Breast cancer genome-wide association studies (GWASs) have identified 150 genomic risk regions containing more than 13,000 credible causal variants (CCVs). The CCVs are predominantly noncoding and enriched in regulatory elements. However, the genes underlying breast cancer risk associations are largely unknown. Here, we used genetic colocalization analysis to identify loci at which gene expression could potentially explain breast cancer risk phenotypes. Using data from the Breast Cancer Association Consortium (BCAC) and quantitative trait loci (QTL) from the Genotype-Tissue Expression (GTEx) project and The Cancer Genome Project (TCGA), we identify shared genetic relationships and reveal novel associations between cancer phenotypes and effector genes. Seventeen genes, including NTN4, were identified as potential mediators of breast cancer risk. For NTN4, we showed the rs61938093 CCV at this region was located within an enhancer element that physically interacts with the NTN4 promoter, and the risk allele reduced NTN4 promoter activity. Furthermore, knockdown of NTN4 in breast cells increased cell proliferation in vitro and tumor growth in vivo. These data provide evidence linking risk-associated variation to genes that may contribute to breast cancer predisposition.

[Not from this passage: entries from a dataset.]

Lemma twin_cost :
  (half_area (fst (fold_box (Mesh.tri twin_mesh))) (snd (fold_box (Mesh.tri twin_mesh)))
   * F32.of_Z (Mesh.triCount twin_mesh) <=? F32.f1e30)%f32 = true.
Proof. vm_compute. reflexivity. Qed.

Lemma Build_flat_mesh_witness :
  exists b,
    BVH.Build 1 (BVH.alloc twin_mesh raw_node raw_idx 0) = Ok b /\
    BVH.nodesUsed b = 2 /\
    BVH.triIdx b = seqZ 0 (Mesh.triCount twin_mesh) /\
    exists root, BVH.bvhNode b !! 0%nat = Some root /\
                 BVHNode.leftFirst root = 0 /\
                 BVHNode.triCount root = Mesh.triCount twin_mesh /\
                 (BVHNode.aabbMin root, BVHNode.aabbMax root)
                 = fold_box (Mesh.tri twin_mesh).
Proof.
  assert (H1 : 1 <= Mesh.triCount twin_mesh) by (change (1 <= 2); lia).
  assert (H3 : forall tr, tr ∈ Mesh.tri twin_mesh ->
                          BVH.tri_centroid tr = BVH.tri_centroid unit_tri).
  { intros tr Htr. cbn [Mesh.tri twin_mesh] in Htr.
    apply elem_of_cons in Htr as [-> | Htr]; [reflexivity |].
    apply list_elem_of_singleton in Htr. subst tr. reflexivity. }
  pose proof (Build_flat_mesh twin_mesh raw_node raw_idx 0 1 (BVH.tri_centroid unit_tri)
                H1 (le_n 1) H3 twin_centroid_bounds) as H.
  cbv zeta in H. rewrite twin_cost in H. exact H.
Defined.

(** ** [TLAS::Build] returns *)

(** A coordinate that is a number and not the negative zero. *)
Definition okf (a : float) : bool :=
  match a with
  | S754_nan => false
  | S754_zero true => false
  | _ => true
  end.

Definition ok3 (v : float3) : bool := okf (x v) && okf (y v) && okf (z v).

Lemma okf_good a : okf a = true -> good a.
Proof. destruct a; simpl; [| | discriminate |]; intros _; discriminate. Qed.
(** * Demand forecasting and inventory optimisation engine (ai_analytics.py)

    A shallow embedding of the three classes of [src/ai_analytics.py]:
    [DemandForecaster], [PriceOptimizer] and [AutoReorderSystem].

    Conventions of the embedding.
    - Python floats (and numpy float64) are exact rationals [Q]; integers are
      [Z].  Rounding, comparisons, sums and quotients are the exact ones.
    - A Python [dict] whose keys are inserted one by one is an insertion-ordered
      association list ([Dict]); the in-process registries [self.models] and
      [self.scalers] and the [models/] directory are [gmap]s.
    - Every function of the source is wrapped in [try: ... except Exception],
      so the fallible steps live in the error monad [Exc] and the wrapper
      turns a raised message into the dictionary [{"error": msg}].
    - numpy, scipy, scikit-learn, pandas and the SQL session are external: the
      functions and statements the source calls are the fields of [Library]
      and [Session]. *)

From stdpp Require Import gmap strings list fin_maps pretty.
From Stdlib Require Import QArith Qround Qabs Qpower Lqa Lia ZArith Permutation.
From Stdlib Require Import Sorted.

乳腺癌全基因组关联研究 (GWAS) 已识别出 150 个基因组风险区域，其中包含超过 13,000 个可信的因果变异 (CCV)。 CCV 主要是非编码的并且富含调控元件。然而，与乳腺癌风险相关的基因在很大程度上尚不清楚。在这里，我们使用遗传共定位分析来识别基因表达可能解释乳腺癌风险表型的位点。利用来自乳腺癌协会联盟 (BCAC) 的数据以及来自基因型组织表达 (GTEx) 项目和癌症基因组计划 (TCGA) 的数量性状位点 (QTL)，我们确定了共同的遗传关系，并揭示了癌症表型与癌症之间的新关联。效应基因。包括NTN4在内的 17 个基因被确定为乳腺癌风险的潜在介质。对于NTN4 ，我们发现该区域的rs61938093 CCV位于与NTN4启动子物理相互作用的增强子元件内，并且风险等位基因降低了NTN4启动子活性。此外，乳腺细胞中NTN4的敲低增加了体外细胞增殖和体内肿瘤生长。这些数据提供了证据，将风险相关变异与可能导致乳腺癌易感性的基因联系起来。